Stored data entries:
- Opening Delimiter -

(* ===== verification/TcpFrame.v ===== *)
(** * What the operations of the stack leave alone

    [preserves R m]: every run of [m] that returns relates its states by the
    preorder [R].  The rules follow the constructors of the monad, so that the
    automation [preserve] proves most operations; the instance used is the state
    of one connection, which only [tcp_set_state] and the reinitialisation of a
    socket change.  No property of the surroundings is needed: whatever timers,
    semaphores and the IP layer do, they do it to their own state. *)
From S2P Require Import Prelude Errors PacketIO Nettool ListH Ipaddr Pktbuf PktbufOps PktbufCursor PktbufSpec PktMem TcpBuf NetTypes NetState Sock TcpOut Tcp TcpIn TcpState.

(** ** The rules *)

Definition preserves {S} (R : S → S → Prop) {A} (m : M S A) : Prop :=
  ∀ w a w', m w = Ok (a, w') → R w w'.

Section preserves.
Context {S : Type} (R : S → S → Prop) `{PR : !PreOrder R}.

Lemma preserves_ret {A} (a : A) : preserves R (mret a).
Proof. intros w b w' [= _ <-]. reflexivity. Qed.

Lemma preserves_bind {A B} (m : M S A) (k : A → M S B) :
  preserves R m → (∀ a, preserves R (k a)) → preserves R (m ≫= k).
Proof.
  intros Hm Hk w b w'' H. unfold mbind, M_bind in H.
  destruct (m w) as [[a w']| | | |] eqn:E; try done.
  etrans; [by eapply Hm|by eapply Hk].
Qed.

Lemma preserves_gets {A} (f : S → A) : preserves R (gets f).
Proof. intros w b w' [= _ <-]. reflexivity. Qed.

Lemma preserves_of_option {A} (o : option A) : preserves R (of_option o).
Proof. destruct o; [apply preserves_ret|done]. Qed.

Lemma preserves_of_outcome {A} (o : outcome A) : preserves R (of_outcome o).
Proof.
  intros w b w'. unfold of_outcome, mbind, outcome_bind. destruct o; try done.
  intros [= _ <-]. reflexivity.
Qed.

Lemma preserves_assert b : preserves R (assert_ b).
Proof. destruct b; [apply preserves_ret|done]. Qed.

Lemma preserves_undef {A} : preserves R (undef : M S A).
Proof. done. Qed.

Lemma preserves_panic {A} : preserves R (panic : M S A).
Proof. done. Qed.

Lemma preserves_modify f : (∀ w, R w (f w)) → preserves R (modify f).
Proof. intros H w b w' [= _ <-]. apply H. Qed.

Lemma preserves_zoom {T A} (proj : S → T) put (m : M T A) :
  (∀ w t, R w (put t w)) → preserves R (zoom proj put m).
Proof.
  intros H w a w' E. unfold zoom, mbind, outcome_bind in E.
  destruct (m (proj w)) as [[b t]| | | |]; try done. injection E as _ <-. apply H.
Qed.

Lemma preserves_loop {L A} fuel (body : L → M S (L + A)) l :
  (∀ l, preserves R (body l)) → preserves R (loop fuel body l).
Proof.
  intros Hb. revert l. induction fuel as [|fuel IH]; intros l; [done|]. cbn [loop].
  apply preserves_bind; [apply Hb|]. intros [l'|a]; [apply IH|apply preserves_ret].
Qed.
End preserves.

Create HintDb preserve.
#[export] Hint Extern 1 (preserves _ _) =>
  first [apply preserves_ret | apply preserves_gets | apply preserves_of_option
        | apply preserves_of_outcome | apply preserves_assert | apply preserves_undef
        | apply preserves_panic]; typeclasses eauto : preserve.

(** Follows a program's structure down to the operations the database knows. *)
Ltac preserve :=
  repeat first
    [ solve [auto 2 with preserve]
    | lazymatch goal with
      | |- preserves _ (mbind _ _) => apply preserves_bind; [typeclasses eauto| |intros ?]
      | |- preserves _ (loop _ _ _) => apply preserves_loop; [typeclasses eauto|intros ?]
      end
    | case_match ].

(** ** What is observed of one connection

    [f] is any part of a connection: its state, or what a timer counts. *)

Section frame.
Context {E : Type} `{NE : !NetEnv E} `{K : !Kmalloc}.

Context {X : Type} (f : Tcp → X).

Definition observe (t : Z) (w : netw E) : option X := (λ s, f (sk_tcp s)) <$> n_socks w !! t.

Definition same_obs (t : Z) (w w' : netw E) : Prop := observe t w' = observe t w.

#[export] Instance same_obs_preorder t : PreOrder (same_obs t).
Proof. split; [done|]. intros w1 w2 w3 H1 H2. unfold same_obs in *. congruence. Qed.

Abbreviation keeps t := (preserves (same_obs t)).

Lemma keeps_on_pk {A} t (m : M pworld A) : keeps t (on_pk m).
Proof. apply preserves_zoom. done. Qed.
Lemma keeps_on_env {A} t (m : M E A) : keeps t (on_env m).
Proof. apply preserves_zoom. done. Qed.
Lemma keeps_on_pk_env {A} t (m : M (pworld * E) A) : keeps t (on_pk_env m).
Proof. apply preserves_zoom. done. Qed.
Lemma keeps_on_cells {A} t (m : M heap A) : keeps t (on_cells m).
Proof. apply preserves_zoom. done. Qed.
End frame.
Abbreviation state_of := (observe tcp_state).
Abbreviation keeps_of f t := (preserves (same_obs f t)).
Abbreviation keeps t := (preserves (same_obs tcp_state t)).

#[export] Hint Resolve keeps_on_pk keeps_on_env keeps_on_pk_env keeps_on_cells : preserve.

Section frame_ops.
Context {E : Type} `{NE : !NetEnv E} `{K : !Kmalloc}.
Context {X : Type} (f : Tcp → X).
Implicit Types t s sg : Z.

Lemma keeps_get_sk t s : keeps_of f t (get_sk (E := E) s).
Proof. unfold get_sk. preserve. Qed.

Lemma keeps_get_tcp t s : keeps_of f t (get_tcp (E := E) s).
Proof. unfold get_tcp, get_sk. preserve. Qed.

Lemma keeps_get_seg t sg : keeps_of f t (get_seg (E := E) sg).
Proof. unfold get_seg. preserve. Qed.

Lemma keeps_upd_seg t sg g : keeps_of f t (upd_seg (E := E) sg g).
Proof. unfold upd_seg, get_seg. preserve. by apply preserves_modify. Qed.

Lemma keeps_upd_sk t s g :
  (∀ v, f (sk_tcp (g v)) = f (sk_tcp v)) → keeps_of f t (upd_sk (E := E) s g).
Proof.
  intros Hf w a w' H. unfold upd_sk, get_sk in H.
  unfold mbind, M_bind, gets, of_option, modify in H.
  destruct (n_socks w !! s) as [v|] eqn:Hs; [|done].
  cbn in H. injection H as _ <-. unfold same_obs, observe. cbn.
  destruct (decide (t = s)) as [->|].
  - by rewrite lookup_insert_eq, Hs; cbn; rewrite Hf.
  - by rewrite lookup_insert_ne.
Qed.

Lemma keeps_upd_tcp t s g : (∀ v, f (g v) = f v) → keeps_of f t (upd_tcp (E := E) s g).
Proof. intros Hf. apply keeps_upd_sk. intros v. apply Hf. Qed.
End frame_ops.

#[export] Hint Resolve keeps_get_sk keeps_get_tcp keeps_get_seg keeps_upd_seg : preserve.
#[export] Hint Extern 1 (preserves (same_obs _ _) (upd_tcp _ _)) =>
  apply keeps_upd_tcp; by intros [] : preserve.
#[export] Hint Extern 1 (preserves (same_obs _ _) (upd_sk _ _)) =>
  apply keeps_upd_sk; by intros [] : preserve.
#[export] Hint Extern 1 (preserves (same_obs _ _) (modify _)) =>
  by apply preserves_modify : preserve.

Section frame_out.
Context {E : Type} `{NE : !NetEnv E} `{K : !Kmalloc}.
Context {X : Type} (f : Tcp → X).
Implicit Types t s sg : Z.

Lemma keeps_skop t s : keeps_of f t (skop_info (E := E) s).
Proof. unfold skop_info. preserve. Qed.
#[local] Hint Resolve keeps_skop : preserve.

Lemma keeps_locks t :
  keeps_of f t (acquire_tcp_list (E := E)) ∧ keeps_of f t (release_tcp_list (E := E)) ∧
  keeps_of f t (acquire_clean_list (E := E)) ∧ keeps_of f t (release_clean_list (E := E)).
Proof.
  unfold acquire_tcp_list, release_tcp_list, acquire_clean_list, release_clean_list.
  split_and!; preserve.
Qed.

Lemma keeps_sock_wait_leave t s q r : keeps_of f t (sock_wait_leave (E := E) s q r).
Proof. unfold sock_wait_leave. preserve. apply keeps_upd_sk. intros []. by destruct q. Qed.
#[local] Hint Resolve keeps_sock_wait_leave : preserve.

Lemma keeps_sock_wakeup t s ty r : keeps_of f t (sock_wakeup (E := E) s ty r).
Proof. unfold sock_wakeup. preserve. Qed.

Lemma keeps_kill_timer t s get put :
  (∀ v, f (put 0 v) = f v) → keeps_of f t (kill_timer (E := E) get put s).
Proof. intros H. unfold kill_timer. preserve. Qed.

Lemma keeps_on_stream {A} t s get put (m : M (Tcp_buf * pworld) A) :
  (∀ b v, f (put b v) = f v) → keeps_of f t (on_stream (E := E) get put s m).
Proof. intros H. unfold on_stream. preserve. Qed.
End frame_out.

#[export] Hint Resolve keeps_skop keeps_sock_wait_leave keeps_sock_wakeup : preserve.
#[export] Hint Extern 1 (preserves (same_obs _ _) (on_stream _ _ _ _)) =>
  apply keeps_on_stream; intros ?; by intros [] : preserve.
#[export] Hint Extern 1 (preserves (same_obs _ _) (kill_timer _ _ _)) =>
  apply keeps_kill_timer; by intros [] : preserve.
#[export] Hint Extern 1 (preserves (same_obs _ _) acquire_tcp_list) => apply keeps_locks : preserve.
#[export] Hint Extern 1 (preserves (same_obs _ _) release_tcp_list) => apply keeps_locks : preserve.
#[export] Hint Extern 1 (preserves (same_obs _ _) acquire_clean_list) => apply keeps_locks : preserve.
#[export] Hint Extern 1 (preserves (same_obs _ _) release_clean_list) => apply keeps_locks : preserve.

(** Observations that sending does not change: of neither the next number nor
    the stream. *)
Class SendBlind {X} (f : Tcp → X) : Prop := {
  blind_nxt g v : f (on_snd (λ s, set_sd_nxt (g s) s) v) = f v;
  blind_snd_buf b v : f (put_snd_buf b v) = f v
}.

#[export] Instance state_blind : SendBlind tcp_state.
Proof. split; intros ? []; reflexivity. Qed.
#[export] Hint Extern 1 (SendBlind _) => typeclasses eauto : preserve.

Section frame_send.
Context {E : Type} `{NE : !NetEnv E} `{K : !Kmalloc}.
Context {X : Type} (f : Tcp → X) `{SB : !SendBlind f}.
Implicit Types t s sg : Z.

#[local] Hint Extern 1 (preserves (same_obs _ _) (upd_tcp _ _)) =>
  apply keeps_upd_tcp; intros ?; apply blind_nxt : preserve.
#[local] Hint Extern 1 (preserves (same_obs _ _) (on_stream _ _ _ _)) =>
  apply keeps_on_stream; intros ? ?; apply blind_snd_buf : preserve.

Lemma keeps_tcp_rcv_window t s : keeps_of f t (tcp_rcv_window (E := E) s).
Proof. unfold tcp_rcv_window, tcp_buf_free_cnt. preserve. Qed.
#[local] Hint Resolve keeps_tcp_rcv_window : preserve.

Lemma keeps_send_out t p b d s : keeps_of f t (send_out (E := E) p b d s).
Proof. unfold send_out. preserve. Qed.
#[local] Hint Resolve keeps_send_out : preserve.

Lemma keeps_send_ack_hdr t s q r d i : keeps_of f t (send_ack_hdr (E := E) s q r d i).
Proof. unfold send_ack_hdr. preserve. Qed.
#[local] Hint Resolve keeps_send_ack_hdr : preserve.

Lemma keeps_get_send_info t s r n : keeps_of f t (get_send_info (E := E) s r n).
Proof. unfold get_send_info. preserve. Qed.
#[local] Hint Resolve keeps_get_send_info : preserve.

Lemma keeps_copy_send_data t s b o d : keeps_of f t (copy_send_data (E := E) s b o d).
Proof. unfold copy_send_data. preserve. Qed.
#[local] Hint Resolve keeps_copy_send_data : preserve.

Lemma keeps_open_segment t s q : keeps_of f t (open_segment (E := E) s q).
Proof. unfold open_segment, write_sync_option. preserve. Qed.
#[local] Hint Resolve keeps_open_segment : preserve.

Lemma keeps_transmit t s : keeps_of f t (tcp_transmit (E := E) s).
Proof. unfold tcp_transmit. preserve. Qed.
#[local] Hint Resolve keeps_transmit : preserve.

Lemma keeps_retransmit t s n : keeps_of f t (tcp_retransmit (E := E) s n).
Proof. unfold tcp_retransmit. preserve. Qed.
#[local] Hint Resolve keeps_retransmit : preserve.

End frame_send.

#[export] Hint Resolve keeps_tcp_rcv_window keeps_send_out keeps_send_ack_hdr keeps_get_send_info
  keeps_copy_send_data keeps_open_segment keeps_transmit keeps_retransmit : preserve.

Lemma keeps_kill_all {E} `{!NetEnv E} t s : keeps t (tcp_kill_all_timers (E := E) s).
Proof. unfold tcp_kill_all_timers. preserve; apply keeps_kill_timer; by intros []. Qed.
#[export] Hint Resolve keeps_kill_all : preserve.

- Closing Delimiter -

● **WORK INSTRUCTION**
Find every line in the records above that holds the word "rewrite", and copy each one.

● **ANSWER**
  - by rewrite lookup_insert_eq, Hs; cbn; rewrite Hf.
  - by rewrite lookup_insert_ne.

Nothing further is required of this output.